- **TASK DIRECTIONS**:
Each entry must appear in the answer exactly as given.

** Opening ENTRIES SHOWN block **

(** C3.  For every data set and every non-empty list of numerical fields,
    the dictionary comprehension that builds the table indexes
    [results[cat_var]] for every supplied categorical field:
    [mann_whitney_test] raises a [KeyError] whenever a supplied categorical
    field has a number of distinct values other than two, and
    [kruskal_wallis_test] raises a [KeyError] whenever a supplied field has
    three distinct values or more and another has fewer than three.  The
    only other exception a call can end with is one raised inside scipy
    before the table is built. *)
Theorem table_construction_raises_KeyError :
  forall mannwhitneyu kruskal df cats nums,
    nums <> [] ->
    (forall c n,
       In c cats -> nunique df c = Some n -> n <> 2 ->
       (forall msg, run (mann_whitney_test mannwhitneyu cats nums) df
                    <> Raise (ScipyError msg)) ->
       exists key,
         run (mann_whitney_test mannwhitneyu cats nums) df = Raise (KeyError key))
    /\
    (forall c3 n3 c n,
       In c3 cats -> nunique df c3 = Some n3 -> 3 <= n3 ->
       In c cats -> nunique df c = Some n -> n < 3 ->
       (forall msg, run (kruskal_wallis_test kruskal cats nums) df
                    <> Raise (ScipyError msg)) ->
       exists key,
         run (kruskal_wallis_test kruskal cats nums) df = Raise (KeyError key)).
Proof.
  intros mannwhitneyu kruskal df cats nums Hnums. split.
  - intros c n Hc Hn Hne Hscipy.
    rewrite run_mann_whitney_test in *.
    destruct (run (mann_whitney_results mannwhitneyu cats nums) df)
      as [results|[key|msg]] eqn:Hres.
    + pose proof (mann_whitney_results_inv _ _ _ _ _ Hres) as Hinv.
      assert (dict_get c results = None) as Hnone.
      { apply (results_inv_no_key (binary df) (mw_computed mannwhitneyu df)
                 (mw_computed_binary mannwhitneyu df) _ _ c Hinv).
        unfold binary. rewrite Hn. congruence. }
      destruct (result_items_raises results df cats nums c Hnums Hc Hnone)
        as (key & Hrun & _).
      exists key. now rewrite Hrun.
    + eauto.
    + exfalso. now apply (Hscipy msg).
  - intros c3 n3 c n Hc3 Hn3 Hge Hc Hn Hlt Hscipy.
    rewrite run_kruskal_wallis_test in *.
    destruct (run (kruskal_wallis_results kruskal cats nums) df)
      as [results|[key|msg]] eqn:Hres.
    + pose proof (kruskal_wallis_results_inv _ _ _ _ _ Hres) as Hinv.
      assert (dict_get c results = None) as Hnone.
      { apply (results_inv_no_key (at_least_three df) (kw_computed kruskal df)
                 (kw_computed_at_least_three kruskal df) _ _ c Hinv).
        intros (m & Hm & Hm3). rewrite Hn in Hm. inversion Hm. lia. }
      destruct nums as [|v nums']; [congruence|].
      destruct (results_inv_has_key _ _ (pairs cats (v :: nums')) results c3 v Hinv)
        as [inner Hinner].
      { apply in_pairs. simpl; auto. }
      { exists n3. auto. }
      destruct results as [|kv results]; [discriminate|].
      destruct (result_items_raises (kv :: results) df cats (v :: nums') c Hnums Hc Hnone)
        as (key & Hrun & _).
      exists key. now rewrite Hrun.
    + eauto.
    + exfalso. now apply (Hscipy msg).
Qed.

Lemma table_construction_raises_KeyError_witness :
  (exists key,
     run (mann_whitney_test example_mannwhitneyu ["region"; "site"] ["NDVI"]) example_df
     = Raise (KeyError key)) /\
  (exists key,
     run (kruskal_wallis_test example_kruskal ["season"; "region"] ["NDVI"]) example_df
     = Raise (KeyError key)).
Proof.
  split.
  - apply (proj1 (table_construction_raises_KeyError example_mannwhitneyu example_kruskal
                    example_df ["region"; "site"] ["NDVI"] ltac:(discriminate))
             "site" 1).
    + simpl; auto.
    + reflexivity.
    + lia.
    + intros msg. vm_compute. discriminate.
  - apply (proj2 (table_construction_raises_KeyError example_mannwhitneyu example_kruskal
                    example_df ["season"; "region"] ["NDVI"] ltac:(discriminate))
             "season" 4 "region" 2).
    + simpl; auto.
    + reflexivity.
    + lia.
    + simpl; auto.
    + reflexivity.
    + lia.
    + intros msg. vm_compute. discriminate.
Defined.

(** C4.  For every data set and every pair of a categorical and a numerical
    field, supplied and present in the frame, the loops of
    [mann_whitney_test] return (scipy returning on the groups of the pairs)
    with a [results] that has an entry for the pair if and only if the
    categorical field has exactly two distinct values.  The entry is then
    the statistic and the p-value that the two-sided [mannwhitneyu] returns
    on the two groups of the pair: the values of the numerical field in the
    rows labelled with the first category, and those in the rows labelled
    with the second.  No entry is written for a field whose number of
    distinct values is not two. *)
Theorem mann_whitney_entry_iff_two_categories :
  forall mannwhitneyu df cats nums,
    (forall c, In c cats -> dict_get c df <> None) ->
    (forall v, In v nums -> dict_get v df <> None) ->
    (forall c v col s a b,
       In c cats -> In v nums ->
       dict_get c df = Some col -> dict_get v df = Some s ->
       unique col = [a; b] ->
       exists u p,
         mannwhitneyu (rows_of col s a) (rows_of col s b) two_sided = Stat u p) ->
    exists results,
      run (mann_whitney_results mannwhitneyu cats nums) df = Ok results /\
      (forall c v, In c cats -> In v nums -> nunique df c = Some 2 ->
         exists col s a b u p,
           dict_get c df = Some col /\ dict_get v df = Some s /\
           unique col = [a; b] /\
           mannwhitneyu (rows_of col s a) (rows_of col s b) two_sided = Stat u p /\
           entry_of results c v = Some [("U-statistic", u); ("p-value", p)]) /\
      (forall c v, nunique df c <> Some 2 -> entry_of results c v = None) /\
      (forall c v e, entry_of results c v = Some e ->
         In c cats /\ In v nums /\ nunique df c = Some 2).
Proof.
  intros mannwhitneyu df cats nums Hcats Hnums Hstat.
  destruct (mann_whitney_results_returns mannwhitneyu df cats nums Hcats Hnums
              (mannwhitneyu_returns_on_groups mannwhitneyu df cats nums Hstat))
    as [results Hrun].
  exists results. split; auto.
  pose proof (mann_whitney_results_inv mannwhitneyu df cats nums results Hrun)
    as (Hnd & Hin & Hsound & Hcompl).
  split; [|split].
  - intros c v Hc Hv Hbin.
    destruct (Hcompl c v) as [e He]; [now apply in_pairs | exact Hbin |].
    destruct (Hsound c v e He) as [_ Hmw].
    apply mw_computed_rows_of in Hmw.
    destruct Hmw as (col & s & a & b & u & p & Hcol & Hs & Hu & Hstat' & ->).
    exists col, s, a, b, u, p. auto.
  - intros c v Hn. destruct (entry_of results c v) as [e|] eqn:He; auto.
    exfalso. apply Hn. apply Hsound in He. destruct He as [_ He].
    now apply mw_computed_binary in He.
  - intros c v e He. apply Hsound in He. destruct He as [Hp He].
    apply in_pairs in Hp. apply mw_computed_binary in He. tauto.
Qed.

** Closing ENTRIES SHOWN block **

- **WRITTEN RESPONSE**:
(** C3.  For every data set and every non-empty list of numerical fields,
    the dictionary comprehension that builds the table indexes
    [results[cat_var]] for every supplied categorical field:
    [mann_whitney_test] raises a [KeyError] whenever a supplied categorical
    field has a number of distinct values other than two, and
    [kruskal_wallis_test] raises a [KeyError] whenever a supplied field has
    three distinct values or more and another has fewer than three.  The
    only other exception a call can end with is one raised inside scipy
    before the table is built. *)
Theorem table_construction_raises_KeyError :
  forall mannwhitneyu kruskal df cats nums,
    nums <> [] ->
    (forall c n,
       In c cats -> nunique df c = Some n -> n <> 2 ->
       (forall msg, run (mann_whitney_test mannwhitneyu cats nums) df
                    <> Raise (ScipyError msg)) ->
       exists key,
         run (mann_whitney_test mannwhitneyu cats nums) df = Raise (KeyError key))
    /\
    (forall c3 n3 c n,
       In c3 cats -> nunique df c3 = Some n3 -> 3 <= n3 ->
       In c cats -> nunique df c = Some n -> n < 3 ->
       (forall msg, run (kruskal_wallis_test kruskal cats nums) df
                    <> Raise (ScipyError msg)) ->
       exists key,
         run (kruskal_wallis_test kruskal cats nums) df = Raise (KeyError key)).
Proof.
  intros mannwhitneyu kruskal df cats nums Hnums. split.
  - intros c n Hc Hn Hne Hscipy.
    rewrite run_mann_whitney_test in *.
    destruct (run (mann_whitney_results mannwhitneyu cats nums) df)
      as [results|[key|msg]] eqn:Hres.
    + pose proof (mann_whitney_results_inv _ _ _ _ _ Hres) as Hinv.
      assert (dict_get c results = None) as Hnone.
      { apply (results_inv_no_key (binary df) (mw_computed mannwhitneyu df)
                 (mw_computed_binary mannwhitneyu df) _ _ c Hinv).
        unfold binary. rewrite Hn. congruence. }
      destruct (result_items_raises results df cats nums c Hnums Hc Hnone)
        as (key & Hrun & _).
      exists key. now rewrite Hrun.
    + eauto.
    + exfalso. now apply (Hscipy msg).
  - intros c3 n3 c n Hc3 Hn3 Hge Hc Hn Hlt Hscipy.
    rewrite run_kruskal_wallis_test in *.
    destruct (run (kruskal_wallis_results kruskal cats nums) df)
      as [results|[key|msg]] eqn:Hres.
    + pose proof (kruskal_wallis_results_inv _ _ _ _ _ Hres) as Hinv.
      assert (dict_get c results = None) as Hnone.
      { apply (results_inv_no_key (at_least_three df) (kw_computed kruskal df)
                 (kw_computed_at_least_three kruskal df) _ _ c Hinv).
        intros (m & Hm & Hm3). rewrite Hn in Hm. inversion Hm. lia. }
      destruct nums as [|v nums']; [congruence|].
      destruct (results_inv_has_key _ _ (pairs cats (v :: nums')) results c3 v Hinv)
        as [inner Hinner].
      { apply in_pairs. simpl; auto. }
      { exists n3. auto. }
      destruct results as [|kv results]; [discriminate|].
      destruct (result_items_raises (kv :: results) df cats (v :: nums') c Hnums Hc Hnone)
        as (key & Hrun & _).
      exists key. now rewrite Hrun.
    + eauto.
    + exfalso. now apply (Hscipy msg).
Qed.

Lemma table_construction_raises_KeyError_witness :
  (exists key,
     run (mann_whitney_test example_mannwhitneyu ["region"; "site"] ["NDVI"]) example_df
     = Raise (KeyError key)) /\
  (exists key,
     run (kruskal_wallis_test example_kruskal ["season"; "region"] ["NDVI"]) example_df
     = Raise (KeyError key)).
Proof.
  split.
  - apply (proj1 (table_construction_raises_KeyError example_mannwhitneyu example_kruskal
                    example_df ["region"; "site"] ["NDVI"] ltac:(discriminate))
             "site" 1).
    + simpl; auto.
    + reflexivity.
    + lia.
    + intros msg. vm_compute. discriminate.
  - apply (proj2 (table_construction_raises_KeyError example_mannwhitneyu example_kruskal
                    example_df ["season"; "region"] ["NDVI"] ltac:(discriminate))
             "season" 4 "region" 2).
    + simpl; auto.
    + reflexivity.
    + lia.
    + simpl; auto.
    + reflexivity.
    + lia.
    + intros msg. vm_compute. discriminate.
Defined.

(** C4.  For every data set and every pair of a categorical and a numerical
    field, supplied and present in the frame, the loops of
    [mann_whitney_test] return (scipy returning on the groups of the pairs)
    with a [results] that has an entry for the pair if and only if the
    categorical field has exactly two distinct values.  The entry is then
    the statistic and the p-value that the two-sided [mannwhitneyu] returns
    on the two groups of the pair: the values of the numerical field in the
    rows labelled with the first category, and those in the rows labelled
    with the second.  No entry is written for a field whose number of
    distinct values is not two. *)
Theorem mann_whitney_entry_iff_two_categories :
  forall mannwhitneyu df cats nums,
    (forall c, In c cats -> dict_get c df <> None) ->
    (forall v, In v nums -> dict_get v df <> None) ->
    (forall c v col s a b,
       In c cats -> In v nums ->
       dict_get c df = Some col -> dict_get v df = Some s ->
       unique col = [a; b] ->
       exists u p,
         mannwhitneyu (rows_of col s a) (rows_of col s b) two_sided = Stat u p) ->
    exists results,
      run (mann_whitney_results mannwhitneyu cats nums) df = Ok results /\
      (forall c v, In c cats -> In v nums -> nunique df c = Some 2 ->
         exists col s a b u p,
           dict_get c df = Some col /\ dict_get v df = Some s /\
           unique col = [a; b] /\
           mannwhitneyu (rows_of col s a) (rows_of col s b) two_sided = Stat u p /\
           entry_of results c v = Some [("U-statistic", u); ("p-value", p)]) /\
      (forall c v, nunique df c <> Some 2 -> entry_of results c v = None) /\
      (forall c v e, entry_of results c v = Some e ->
         In c cats /\ In v nums /\ nunique df c = Some 2).
Proof.
  intros mannwhitneyu df cats nums Hcats Hnums Hstat.
  destruct (mann_whitney_results_returns mannwhitneyu df cats nums Hcats Hnums
              (mannwhitneyu_returns_on_groups mannwhitneyu df cats nums Hstat))
    as [results Hrun].
  exists results. split; auto.
  pose proof (mann_whitney_results_inv mannwhitneyu df cats nums results Hrun)
    as (Hnd & Hin & Hsound & Hcompl).
  split; [|split].
  - intros c v Hc Hv Hbin.
    destruct (Hcompl c v) as [e He]; [now apply in_pairs | exact Hbin |].
    destruct (Hsound c v e He) as [_ Hmw].
    apply mw_computed_rows_of in Hmw.
    destruct Hmw as (col & s & a & b & u & p & Hcol & Hs & Hu & Hstat' & ->).
    exists col, s, a, b, u, p. auto.
  - intros c v Hn. destruct (entry_of results c v) as [e|] eqn:He; auto.
    exfalso. apply Hn. apply Hsound in He. destruct He as [_ He].
    now apply mw_computed_binary in He.
  - intros c v e He. apply Hsound in He. destruct He as [Hp He].
    apply in_pairs in Hp. apply mw_computed_binary in He. tauto.
Qed.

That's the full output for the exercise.